Personal information
- Full name: George Charles Morrison
- Born: 27 June 1915 Downpatrick, Ireland
- Died: 11 October 1993 (aged 78) Stranmillis, Northern Ireland
- Batting: Right-handed
- Bowling: Right-arm medium

Domestic team information
- 1947: Ireland

Career statistics
| Competition | First-class |
| Matches | 2 |
| Runs scored | 48 |
| Batting average | 12.00 |
| 100s/50s | 0/0 |
| Top score | 16 |
| Balls bowled | 84 |
| Wickets | 0 |
| Bowling average | – |
| 5 wickets in innings | – |
| 10 wickets in match | – |
| Best bowling | – |
| Catches/stumpings | 0/– |
- Source: Cricinfo, 1 November 2018

= George Morrison (cricketer) =

Irish cricketer and artist (1915–1993)

George Charles Morrison HRUA (27 June 1915 – 11 October 1993) was an Irish first-class cricketer, teacher, and landscape artist. He was a founding member of the Ulster Watercolour Society in 1976, and was tutor to the Civil Service Art Club, with whom he also exhibited.

== Early life ==
Morrison was born at Downpatrick in June 1915, the eldest son of Mr & Mrs Thomas H Morrison. He was educated in Belfast at Methodist College, before going to Queen's University where he was to attain a Diploma in Education in 1937 and a Higher Diploma in Education in the following year. In 1950 Morrison married Persis Ross of Belfast.

== The cricketer ==
Morrison played his club cricket for Queen's University Cricket Club and later the North of Ireland, Morrison made his debut in first-class cricket for Ireland against Yorkshire at Harrogate on Ireland's 1947 tour of England. He made a further first-class appearance on the tour, against Derbyshire at Buxton. Morrison scored a total of 48 runs in these two matches, as well as bowling fourteen wicket-less overs of medium pace. Later that summer, he played two minor matches against the touring South Africans at Belfast. Morrison continued to play club cricket for North of Ireland until 1956, bringing to an end a seventeen-year association with the team. Morrison the talented cricketer, was also a noted landscape painter.

== The artist ==
Morrison was a self-taught artist who was a Principal Lecturer in Education at Stranmillis College.

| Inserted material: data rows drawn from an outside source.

(** ** C9: the interpreter's outputs grow by appending *)

(** C9: whatever the source, the strings the interpreter prints form a
    chain under the prefix order: each printed string is a prefix of every
    string printed after it. *)
Theorem interpreter_outputs_prefix_chain : forall src w,
  exists outs,
    stdout (fst (interpreter_main src w)) = (stdout w ++ outs)%list /\
    ForallOrdPairs is_prefix outs.
Proof.
  intros src w.
  destruct (interp_chain (split_crlf src) "" w) as [outs [Hout [_ Hchain]]].
  exists outs; split; [|exact Hchain].
  unfold interpreter_main, bind.
  destruct (forEach interp_step "" (split_crlf src) w) as [w1 [s1|e]] eqn:E;
    simpl in *; exact Hout.
Qed.

(** ** C2: the interpreter's partial progress *)

(** C2 (as the code has it): when the first Invalid line of the source is
    [t], preceded by the valid lines [pre], the interpreter prints exactly
    what running [pre] alone prints (one string per Print of [pre]), then
    throws the fixed error [ERROR I AM AN INVALID LINE], which records no
    line number; nothing is printed after it and no file is touched. *)
Theorem interpreter_partial_progress : forall src pre t rest w,
  split_crlf src = (pre ++ t :: rest)%list ->
  valid pre ->
  classify t = Invalid ->
  exists outs st,
    forEach interp_step "" pre w = (mkWorld (stdout w ++ outs)%list (files w), Ok st) /\
    interpreter_main src w =
      (mkWorld (stdout w ++ outs)%list (files w), Throw invalid_line_error) /\
    length outs = count_prints pre.
Proof.
  intros src pre t rest w Hsplit Hv Ht.
  destruct (interp_valid_run pre "" w Hv) as [outs [st [Hrun Hlen]]].
  exists outs, st; split; [exact Hrun|]; split; [|exact Hlen].
  unfold interpreter_main, bind; rewrite Hsplit, forEach_app, Hrun; simpl.
  unfold bind, interp_step; rewrite Ht; reflexivity.
Qed.

Definition src_invalid_after_print : string :=
  "abc" ++ crlf ++ "print" ++ crlf ++ "this-is-invalid" ++ crlf ++ "print".

Lemma interpreter_partial_progress_witness :
  (split_crlf src_invalid_after_print =
     (["abc"; "print"] ++ "this-is-invalid" :: ["print"])%list /\
   valid ["abc"; "print"] /\ classify "this-is-invalid" = Invalid) /\
  exists outs st,
    forEach interp_step "" ["abc"; "print"] empty_world =
      (mkWorld (stdout empty_world ++ outs)%list (files empty_world), Ok st) /\
    interpreter_main src_invalid_after_print empty_world =
      (mkWorld (stdout empty_world ++ outs)%list (files empty_world),
       Throw invalid_line_error) /\
    length outs = count_prints ["abc"; "print"].
Proof.
  assert (Hs : split_crlf src_invalid_after_print =
                 (["abc"; "print"] ++ "this-is-invalid" :: ["print"])%list)
    by reflexivity.
  assert (Hv : valid ["abc"; "print"])
    by (constructor; [discriminate | constructor; [discriminate | constructor]]).
  assert (Ht : classify "this-is-invalid" = Invalid) by reflexivity.
  split; [split; [exact Hs | split; assumption]|].
  exact (interpreter_partial_progress src_invalid_after_print ["abc"; "print"]
           "this-is-invalid" ["print"] empty_world Hs Hv Ht).
Defined.

(** C2, as stated with the line number: no reading of the thrown error
    gives back the line of the first Invalid statement, since the sources
    ["t"] (line 1) and ["a", "t"] (line 2) throw the same error. *)
Lemma interpreter_error_carries_no_line :
  ~ exists line_of : js_error -> nat,
      forall src pre t rest w w' e,
        split_crlf src = (pre ++ t :: rest)%list -> valid pre ->
        classify t = Invalid ->
        interpreter_main src w = (w', Throw e) ->
        line_of e = S (length pre).
Proof.
  intros [line_of H].
  assert (H1 : line_of invalid_line_error = 1).
  { apply (H "t" [] "t" [] empty_world empty_world); try reflexivity; constructor. }
  assert (H2 : line_of invalid_line_error = 2).
  { apply (H ("a" ++ crlf ++ "t") ["a"] "t" [] empty_world
             (mkWorld [] (fun _ => None))); try reflexivity.
    constructor; [discriminate | constructor]. }
  rewrite H1 in H2; discriminate.
Qed.

(** ** The optimizing compiler's loop *)

Lemma opt_fold_extends : forall ls p str w w' st',
  forEach opt_step (p, str) ls w = (w', Ok st') ->
  w' = w /\ exists suffix, fst st' = p ++ suffix.
Proof.
  induction ls as [|l ls IH]; intros p str w w' st' H; simpl in H.
  - injection H as <- <-; split; [reflexivity|]; exists EmptyString; symmetry; apply str_app_nil_r.
  - unfold bind in H; unfold opt_step at 1 in H.
    destruct (classify l) as [| | |q]; simpl in H; try discriminate.
    + apply IH in H as [-> [s ->]]; split; [reflexivity|].
      eexists; rewrite <- !str_app_assoc; reflexivity.
    + exact (IH _ _ _ _ _ H).
    + exact (IH _ _ _ _ _ H).
Qed.

Lemma opt_fold_no_print : forall ls p str w,
  valid ls -> Forall (fun l => classify l <> Print) ls ->
  exists str', forEach opt_step (p, str) ls w = (w, Ok (p, str')).
Proof.
  induction ls as [|l ls IH]; intros p str w Hv Hp; simpl.
  - exists str; reflexivity.
  - inversion Hv as [|? ? Hvl Hvls]; inversion Hp as [|? ? Hpl Hpls]; subst.
    unfold bind; unfold opt_step at 1.
    destruct (classify l) as [| | |q]; [contradiction | contradiction | |]; simpl;
      apply IH; assumption.
Qed.

(** ** C7: printed literals are snapshots *)

(** C7: the optimizing compiler only ever appends to the program text it
    has built: a later step never changes an instruction already emitted,
    and steps that are not Prints (the Emits folding into [string]) leave
    the text exactly as it was. *)
Theorem optimizer_print_snapshots : forall p str ls w w' st',
  forEach opt_step (p, str) ls w = (w', Ok st') ->
  (exists suffix, fst st' = p ++ suffix) /\
  (Forall (fun l => classify l <> Print) ls -> fst st' = p).
Proof.
  intros p str ls w w' st' H.
  split; [exact (proj2 (opt_fold_extends ls p str w w' st' H))|].
  intro Hp.
  assert (Hv : valid ls).
  { clear Hp; revert p str w w' st' H; induction ls as [|l ls IH];
      intros p str w w' st' H; constructor; simpl in H; unfold bind in H;
      unfold opt_step at 1 in H; destruct (classify l) as [| | |q] eqn:E;
      simpl in H; try discriminate; try (eapply IH; exact H). }
  destruct (opt_fold_no_print ls p str w Hv Hp) as [str' Hrun].
  rewrite Hrun in H; injection H as _ <-; reflexivity.
Qed.

Definition printed_abc : string := "console.log('abc')" ++ nl.

Lemma optimizer_print_snapshots_witness :
  forEach opt_step (printed_abc, "abc") ["def"; "# note"] empty_world =
    (empty_world, Ok (printed_abc, "abcdef")) /\
  ((exists suffix, printed_abc = printed_abc ++ suffix) /\
   (Forall (fun l => classify l <> Print) ["def"; "# note"] -> printed_abc = printed_abc)).
Proof.
  assert (H : forEach opt_step (printed_abc, "abc") ["def"; "# note"] empty_world =
                (empty_world, Ok (printed_abc, "abcdef"))) by reflexivity.
  split; [exact H|].
  exact (optimizer_print_snapshots printed_abc "abc" ["def"; "# note"]
           empty_world empty_world (printed_abc, "abcdef") H).
Defined.

(** ** C5: Emits after the last Print are dead code *)

Definition src_trailing : string := "abc" ++ crlf ++ "print" ++ crlf ++ "def".

(** C5: Emits (and comments) after the last Print fold into [string] but
    never reach the program text: the text built from [pre ++ post] is the
    text built from [pre].  On the lines [abc], [print], [def] the persisted
    program is the single statement [console.log('abc')]. *)
Theorem optimizer_drops_trailing_emits :
  (forall pre post st w w1 st1,
     forEach opt_step st pre w = (w1, Ok st1) ->
     valid post -> Forall (fun l => classify l <> Print) post ->
     exists str', forEach opt_step st (pre ++ post)%list w = (w1, Ok (fst st1, str'))) /\
  (forall w, optimizer_main src_trailing w =
     (mkWorld (stdout w) (update_file (files w) "./optimized-output.js" printed_abc), Ok tt)) /\
  parse_program printed_abc = Some [PrintLiteral "abc"].
Proof.
  split; [|split; [intro w; reflexivity | reflexivity]].
  intros pre post st w w1 [p1 s1] Hpre Hv Hp.
  rewrite forEach_app, Hpre.
  pose proof (opt_fold_extends pre (fst st) (snd st) w w1 (p1, s1)) as Hw.
  destruct st as [p0 s0]; destruct (Hw Hpre) as [-> _].
  exact (opt_fold_no_print post p1 s1 w Hv Hp).
Qed.

Lemma optimizer_drops_trailing_emits_witness :
  (forEach opt_step ("", "") ["abc"; "print"] empty_world =
     (empty_world, Ok (printed_abc, "abc")) /\
   valid ["def"; "# done"] /\ Forall (fun l => classify l <> Print) ["def"; "# done"]) /\
  exists str', forEach opt_step ("", "") (["abc"; "print"] ++ ["def"; "# done"])%list
                 empty_world = (empty_world, Ok (printed_abc, str')).
Proof.
  assert (H1 : forEach opt_step ("", "") ["abc"; "print"] empty_world =
                 (empty_world, Ok (printed_abc, "abc"))) by reflexivity.
  assert (H2 : valid ["def"; "# done"])
    by (constructor; [discriminate | constructor; [discriminate | constructor]]).
  assert (H3 : Forall (fun l => classify l <> Print) ["def"; "# done"])
    by (constructor; [discriminate | constructor; [discriminate | constructor]]).
  split; [split; [exact H1 | split; assumption]|].
  exact (proj1 optimizer_drops_trailing_emits ["abc"; "print"] ["def"; "# done"]
           ("", "") empty_world empty_world (printed_abc, "abc") H1 H2 H3).
Defined.

(** ** C1: the four strategies on a payload with a backslash *)

(** A Windows path: the line [C:\new], then [print]. *)
Definition src_backslash : string := "C:\new" ++ crlf ++ "print".

(** What the generated programs print for it: the literal ['C:\new'] of
    the generated code reads [\n] as a line feed. *)
Definition C_newline_ew : string := "C:" ++ nl ++ "ew".

(** C1 at [src_backslash]: on this valid source the interpreter prints the
    line as it is, while the program generated by the AOT compiler, the one
    generated by the optimizing compiler and the JIT all print a different
    string: the payload is pasted between quotes without escaping. *)
Theorem cross_strategy_backslash :
  valid (split_crlf src_backslash) /\
  outputs_of (interpreter_main src_backslash) = (["C:\new"], Ok tt) /\
  outputs_of (compiler_main src_backslash ;;; node_run "./output.js") =
    ([C_newline_ew], Ok tt) /\
  outputs_of (optimizer_main src_backslash ;;; node_run "./optimized-output.js") =
    ([C_newline_ew], Ok tt) /\
  outputs_of (jit_main src_backslash) = ([C_newline_ew], Ok tt) /\
  "C:\new" <> C_newline_ew.
Proof.
  split; [constructor; [discriminate | constructor; [discriminate | constructor]]|].
  split; [reflexivity|].
  split; [reflexivity|].
  split; [reflexivity|].
  split; [reflexivity|].
  discriminate.
Qed.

Morrison first exhibited his paintings at the Ulster Academy of Arts Spring Exhibition in 1945. On reviewing the 1945 show art critic in the Belfast Newsletter complimented the "delicacy of line in the trees which George C Morrison uses in a couple of his compositions". He returned to the same venue in 1946, 1948 and 1949 showing 3 paintings each year, with all but one being landscapes.

In 1950 Morrison exhibited at the Belfast Museum and Art Gallery with the Royal Ulster Academy of Arts for the first time. Morrison continued to show at their annual exhibitions every year until 1980, with the exception of 1971 and 1972 when due to civil unrest the annual event was cancelled. In the autumn show of 1955 one critic commented, "In his study of The Artist's Mother George C Morrison breaks new ground for himself and gives promise of further advance," whilst a second critic refers to it as "the most sensitive character study in the exhibition."

In the 30 years between 1950 and 1980, Morrison contributed a total of 63 paintings to the annual exhibitions of the RUA. Morrison was elected an Associate of the RUA in 1964 at the same time as Raymond Piper, Romeo Toogood, David Crone, and future President Richard Croft. He became an Academician in 1975 and he also filled the role of chairman of the RUA in the same year.

In 1964 Morrison showed with the Royal Ulster Academy Association at Anderson and McAuley's department store where he presented Trees described by one critic as "patterned convolutions." In 1966 Morrison had a solo show of watercolours at the Bell Gallery in Belfast. 1970 saw Morrison exhibit a collection of watercolours at the Chicester Galleries including Kilkeel, The Rosses, Co. Donegal, Timoleague Abbey, and the Cézanne-inspired Pathway.

Victor Chromes and Aldo Galea joined with Morrison in 1980 to display their works at the Royal Hotel in Bangor. In 1982 Morrison held an exhibition at the Cleft Gallery in Omagh. Morrow showed a number of works including Frozen Stream and Bare Trees, Strangford Lough, with Joy Clements, Mercy Hunter and three other Ulster artists at the Malone Gallery, Belfast in 1982.

== Death ==
Seventy-eight year old George Charles Morrison died suddenly after delivering a class at Stranmillis in Belfast on 11 October 1993.

His works can be found in several public and private collections, including the National Self-Portrait Collection of Ireland, and the Royal Ulster Academy of Arts Diploma Collection.